Task to carry out »
Retype each line exactly as it stands, beginning at the first line of the material and finishing with the line that contains "(forall a w', advances".
+++ Exercise input +++
(* ===== verification/ExoEnds.v ===== *)
(** * The Exosite client: the code refines the abstract life of a request

    For arbitrary incoming bytes, every part of [exo_operate] terminates and,
    when it has no undefined behaviour, does to the state of the client only what
    [advances] allows. *)

From stdpp Require Import relations.
From S2P Require Import Prelude Mem CoapDefs CoapGet CoapSet CoapTerm Pal ExoDefs ExoBuild ExoProcess ExoRules ExoSpec.

Create HintDb setters discriminated.
#[export] Hint Resolve set_version_ends set_type_ends set_code_ends set_mid_ends set_token_ends : setters.

Section Ends.
Context {E : Type} `{PalLaws E}.
Implicit Types (w : world E).

Definition adv {A} w (r : A * world E) : Prop := advances w (snd r).

(** Sequencing. *)
Lemma adv_bind {A B} (c : M E A) (k : A -> M E B) w (P : A * world E -> Prop) :
  ends (c w) (fun r => adv w r /\ P r) ->
  (forall a w', advances w w' -> P (a, w') -> ends (k a w') (adv w')) ->
  ends (bindM c k w) (adv w).
Proof.
  intros Hc Hk. eapply ends_M; [exact Hc|]. intros a w' [Ha HP]. eapply ends_mono; [by apply Hk|].
  intros r Hr. unfold adv in *. simpl in Ha. by etransitivity.
Qed.

Lemma adv_refl {A} (a : A) w : ends (retM a w) (adv w).
Proof. unfold adv. simpl. reflexivity. Qed.

Lemma adv_op_env w i o o' e : w_ops w !! i = Some o -> op_step i o o' -> pending e <= pending (w_env w) ->
  advances w (set_ops (<[i := o']> (w_ops w)) (set_env e w)).
Proof.
  intros Ho Hs He. transitivity (set_env e w); [by apply advances_env|].
  by apply (advances_op (set_env e w) i o o').
Qed.

(** Look at request [i] and change it. *)
Lemma insert_self w i o : w_ops w !! i = Some o -> w_ops w = <[i := o]> (w_ops w).
Proof. intros. by rewrite list_insert_id. Qed.

Lemma adv_upd i f w o : w_ops w !! i = Some o -> op_step i o (f o) -> ends (upd_op i f w) (adv w).
Proof. intros Ho Hs. unfold upd_op. rewrite Ho. by eapply advances_op. Qed.

(** ** Sending and timers *)

Lemma send_pdu_ends pdu w :
  ends (send_pdu pdu w) (fun r => exists e, snd r = set_env e w /\ pending e <= pending (w_env w)).
Proof.
  unfold send_pdu. eapply ends_lift; [apply load_bytes_ends|]. intros bs _.
  apply ends_last, ends_platform. intros rc e He. simpl. exists e. split; [done|]. by eapply send_ok.
Qed.

Lemma lor_u32 a b : is_u32 a -> is_u32 b -> is_u32 (Z.lor a b).
Proof.
  unfold is_u32. intros Ha Hb. assert (0 <= Z.lor a b) by (apply Z.lor_nonneg; lia). split; [done|].
  destruct (Z.eq_dec (Z.lor a b) 0) as [->|]; [done|]. apply Z.log2_lt_pow2; [lia|].
  rewrite Z.log2_lor by lia. apply Z.max_lub_lt.
  - destruct (Z.eq_dec a 0) as [->|]; [done|]. apply Z.log2_lt_pow2; lia.
  - destruct (Z.eq_dec b 0) as [->|]; [done|]. apply Z.log2_lt_pow2; lia.
Qed.

Lemma observe_seq_ends pdu opt s : pdu_ok pdu -> ends (observe_seq pdu opt s) (fun x => is_u32 s -> is_u32 x).
Proof.
  intros HP. unfold observe_seq.
  apply (loop_ends _ (fun '(j, x) => 0 <= j <= 4 /\ (is_u32 s -> is_u32 x)) (fun '(j, _) => 4 - j));
    [|split; [lia|done]|lia].
  intros [j x] [Hj Hx]. destruct (_ <? _); [|done]. destruct (Z.leb_spec 32 (8 * j)); [done|].
  destruct (opt_val opt) as [v|]; [|done]. eapply ends_bind; [apply load_pdu_ends, HP|].
  intros b Hb. simpl in *. split; [|lia]. split; [lia|]. intros _. apply lor_u32.
  - apply Z.mod_pos_bound. lia.
  - unfold is_u32, is_byte in *. lia.
Qed.

Lemma max_age_ends pdu : pdu_ok pdu -> ends (max_age_of pdu) (fun _ => True).
Proof.
  intros HP. eapply ends_bind; [apply get_option_by_num_ends; [done|by simpl]|]. intros o _. simpl.
  destruct (_ && _); [|done]. destruct (opt_val o); [|done].
  eapply ends_mono; [apply load_pdu_ends, HP|done].
Qed.

Lemma arm_timeout_ends i age w l o : w_ops w = <[i := o]> l -> (i < length l)%nat ->
  ends (arm_timeout i age w) (fun r => exists e t, pending e <= pending (w_env w) /\ is_u64 t /\
    snd r = set_ops (<[i := op_set_timeout t o]> l) (set_env e w)).
Proof.
  intros Hw Hi. unfold arm_timeout. apply ends_platform. intros now e1 He1.
  apply ends_platform. intros r e2 He2. apply ends_last. eapply ends_upd; [exact Hw|done|].
  simpl. exists e2. eexists. split; [|split; [apply u64_typed|done]].
  apply time_ok in He1 as [_ He1]. apply rand_ok in He2 as [_ He2]. simpl in He2. lia.
Qed.

(** ** Delivery of a payload *)

Lemma store_value_keeps (blk blk' : list Z) n c j :
  store blk n c = Ok blk' -> n < Z.of_nat j -> blk' !! j = blk !! j.
Proof.
  unfold store. zcases; [|done]. intros [= <-] Hj. apply list_lookup_insert_ne. lia.
Qed.

Lemma copy_value_keeps (blk blk' src : list Z) si n j :
  memcpy blk 0 src si n = Ok blk' -> 0 <= n <= Z.of_nat j -> blk' !! j = blk !! j.
Proof.
  unfold memcpy. pose proof (load_bytes_ends src si n) as Hl.
  destruct (load_bytes src si n) as [bs|]; [|done]. cbn [rbind ends] in *. destruct Hl as [Hl _].
  unfold store_bytes. destruct (Z.eqb_spec (zlen bs) 0); [by intros [= <-]|].
  destruct (_ && _) eqn:Ec; [|done]. intros [= <-] Hj. simpl. apply andb_true_iff in Ec as [_ Ec].
  apply Z.leb_le in Ec. unfold zlen in *.
  rewrite lookup_app_r, lookup_drop by lia. f_equal. lia.
Qed.
(* ===== verification/ExoSendProps.v ===== *)
(** * The Exosite client: sending, retransmitting, initialising

    Properties of the pass over the active requests, of the answer to unknown
    messages, of [exo_init] and of the POSIX platform. *)

From S2P Require Import Prelude Mem CoapDefs CoapGet CoapSet CoapMessage CoapGetFacts CoapSetFacts Pal ExoDefs ExoBuild ExoProcess ExoRules ExoBuildFacts ExoHandleFacts ExoSamples.

(** ** Sending a packet that holds a message *)

Section Send.
Context {E : Type} `{PalLaws E}.
Implicit Types (w : world E).

(** The request in slot [i] once the packet with the message [m] is out. *)
Definition now_pending (m : message) (now : Z) (o : exo_op) : exo_op :=
  op_set_token (le_value (m_token m)) (op_set_mid (m_mid m)
    (op_set_timeout (u64 (now + 4000000)) (op_set_state EXO_REQUEST_PENDING o))).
+++
Response below »
(* ===== verification/ExoEnds.v ===== *)
(** * The Exosite client: the code refines the abstract life of a request

    For arbitrary incoming bytes, every part of [exo_operate] terminates and,
    when it has no undefined behaviour, does to the state of the client only what
    [advances] allows. *)

From stdpp Require Import relations.
From S2P Require Import Prelude Mem CoapDefs CoapGet CoapSet CoapTerm Pal ExoDefs ExoBuild ExoProcess ExoRules ExoSpec.

Create HintDb setters discriminated.
#[export] Hint Resolve set_version_ends set_type_ends set_code_ends set_mid_ends set_token_ends : setters.

Section Ends.
Context {E : Type} `{PalLaws E}.
Implicit Types (w : world E).

Definition adv {A} w (r : A * world E) : Prop := advances w (snd r).

(** Sequencing. *)
Lemma adv_bind {A B} (c : M E A) (k : A -> M E B) w (P : A * world E -> Prop) :
  ends (c w) (fun r => adv w r /\ P r) ->
  (forall a w', advances w w' -> P (a, w') -> ends (k a w') (adv w')) ->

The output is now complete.